N. C. : Avez-vous une méthode de concentration ?

Y. N. : En fin de carrière, j’ai pratiqué la sophrologie. Cela m’a vraiment intéressé. En fait, c’est parti d’un accident qui m’a occasionné des problèmes aux genoux, et que j’essayais de soigner par des méthodes traditionnelles. J’ai beaucoup voyagé pour essayer de me soigner, parce que cela a duré longtemps. Et puis, un jour j’ai rencontré un sorcier au Cameroun qui m’a guéri en cinq minutes. Ca s’est passé très vite, très simplement. J’étais un peu sceptique, et quand j’ai constaté que je n’avais plus mal du tout aux genoux durant les années qui ont suivi, cela m’a ouvert les yeux. On m’avait parlé du yoga mais j’estimais me connaître suffisamment. C’était un peu idiot. En découvrant la sophrologie, j’ai appris beaucoup de choses sur moi, sur ma façon d’être sur le court, et puis cela a bien entendu débordé sur ma vie personnelle. Mais au départ, les résultats sur le court étaient vraiment flagrants. L’expérience consistait à apprendre à se relaxer, à se retrouver en situation. J’avais des images dans la tête. Des choses médiatiques liées à un sentiment d’injustice. J’avais souvent l’habitude d’avoir le public avec moi, et quand je le sentais hostile, je ne me sentais pas bien. Ou alors une faute d’arbitrage, ou jouer contre quelqu’un que j’aime ou contre quelqu’un que je déteste. Chaque fois je n’arrivais pas à jouer pleinement, à donner le meilleur de moi-même. Or quand je me trouvais dans cet état de relaxation - sans aucune pression extérieure - j’intériorisais ces images. J’avais une réaction physique qui était terrible. J’étais tout d’un coup très, très lourd, je commençais à avoir des couleurs au dos, aux genoux... Grâce à la sophrologie, j’ai appris à retrouver la légèreté, la clarté dans la tête et dans le corps. Ca se passe en quelques secondes. Ensuite on anticipe ce qui se passe sur le court.

 

N. C. : Quand vous parlez d’un adversaire que vous détestez, comment l’entendez-vous ?

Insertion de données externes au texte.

(** One update keeps the invariant and leaves the best inside the window. *)
Lemma Update_ok x h f :
  monotone (x :: h) -> filter_ok h f -> 0 <= window_length_ f ->
  let f' := WindowedFilter_Update f (sample x) (time x) in
  filter_ok (x :: h) f' /\ window_length_ f' = window_length_ f /\
  zero_value_ f' = zero_value_ f /\
  time x - time (estimates_ f').1.1 <= window_length_ f /\
  Compare (WindowedFilter_GetBest f') (sample x) = true.
Proof.
  intros Hm Hf Hw. destruct f as [w z [[e0 e1] e2]]. simpl in Hw.
  unfold WindowedFilter_Update. simpl. rewrite sample_eta.
  destruct (bool_decide (sample e0 = z) || Compare (sample x) (sample e0)
            || (time_sub (time x) (time e2) >? w)) eqn:Er.
  { split; [by apply filter_ok_reset|]. simpl. split_and!; try done; [lia|apply Compare_refl]. }
  apply orb_false_iff in Er as [[_ Ec]%orb_false_iff Ew]. unfold filter_ok in Hf. simpl in Hf.
  pose proof (update_take x h e0 e1 e2 Hm Hf Ec) as Hu.
  destruct Hf as (T0 & T1 & T2 & _).
  destruct (monotone_time x h e2 Hm (proj1 T2)) as [S2 L2]. rewrite S2 in Ew.
  destruct (monotone_time x h e0 Hm (proj1 T0)) as [S0 L0].
  assert (forall e, tracks (x :: h) e -> time_sub (time x) (time e) = time x - time e) as Hsub.
  { intros e [[->|He]%elem_of_cons _]; [|by apply (monotone_time x h)].
    apply time_sub_exact; [apply Hm..|lia]. }
  destruct (if Compare (sample x) (sample e1) then _ else _) as [a b].
  destruct Hu as (K0 & Ka & Kb & Ht & Hb & C0a & Cab & C0x & Cbx & Hax & _ & Hbe).
  assert (tracks (x :: h) x) by (apply tracks_new, Hm).
  rewrite !Hsub by done.
  assert (time x - time b <= w) by (destruct Hbe as [->| ->]; lia).
  assert (Compare (sample a) (sample x) = true)
    by (destruct Hax as [->|]; [apply Compare_refl|done]).
  assert (Compare (sample x) (sample x) = true) by apply Compare_refl.
  repeat case_if; unfold filter_ok; simpl; bool_to_prop; split_and!; try done; lia.
Qed.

Y. N. : C’est une question de personnalité. On est à peu près 400 joueurs de haut niveau, et il y a des gens qu’on aime plus ou moins, avec lesquels on a des atomes crochus ou pas. Et une fois qu’on est sur le cours, il y a une espèce de courant qui s’établit, peu constructif symbolisé par ce vocabulaire guerrier utilisé dans le sport, j’essaye de rejeter cela. Pour moi, ce n’est pas un combat extérieur envers un adversaire, c’est un combat intérieur, personnel.

 

N. C. : Cela ne doit pas être facile de jouer contre un ami. Il doit y avoir un sentiment d’ambivalence.

Y. N. : A partir du moment ou l’adversaire est un ami, on a peur de lui faire mal. C’est là qu’il faut rester maître de soi. C’est dur car il ne faut pas oublier complètement l’autre. C’est ou trop d’amour et quelque part, quand on bat quelqu’un, on lui fait quand même mal un peu psychologiquement. Ou au contraire, on a envie de faire tellement mal qu’on oublie la base du jeu. Pour moi le tennis est un combat personnel qui est lié à ma vie.

 

N. C. : Vous avez réussi à préserver votre identité ?

Y. N. : Ce n’est pas toujours simple mais c’est une lutte perpétuelle. Je me concentre là-dessus.

 

N. C. : A travers des rencontres, vous dites que vous avez été amené à lire des ouvrages de spiritualité.

Y. N. : J’ai lu des livres sur le Bouddhisme, sur le Dalaï Lama. J’ai pu retrouver des émotions que je ressentais en Afrique. On n’a pas d’écrits sur nos traditions. Or j’ai retrouvé dans ces lectures des choses que me racontaient mon grand-père et ma grand-mère pendant mon enfance. Notamment par rapport à cette vision de la mort qui est quelque chose qu’on accepte facilement en Afrique. Mais on n’en parle pas dans des termes aussi précis que dans la religion bouddhiste, tels que la réincarnation, le Karma... C’est plus simple. En fait, ce que je recherchais à travers ces lectures ce sont surtout mes racines africaines, une manière pour moi de comprendre d’où je viens.

 

N. C. : Lors d’une émission de Michel Denisot sur "Canal Plus" : "Mon zénith à moi", vous parliez d’un rêve à propos de votre grand-père. Vous disiez que depuis ce rêve vous n’avez plus eu peur de la mort ?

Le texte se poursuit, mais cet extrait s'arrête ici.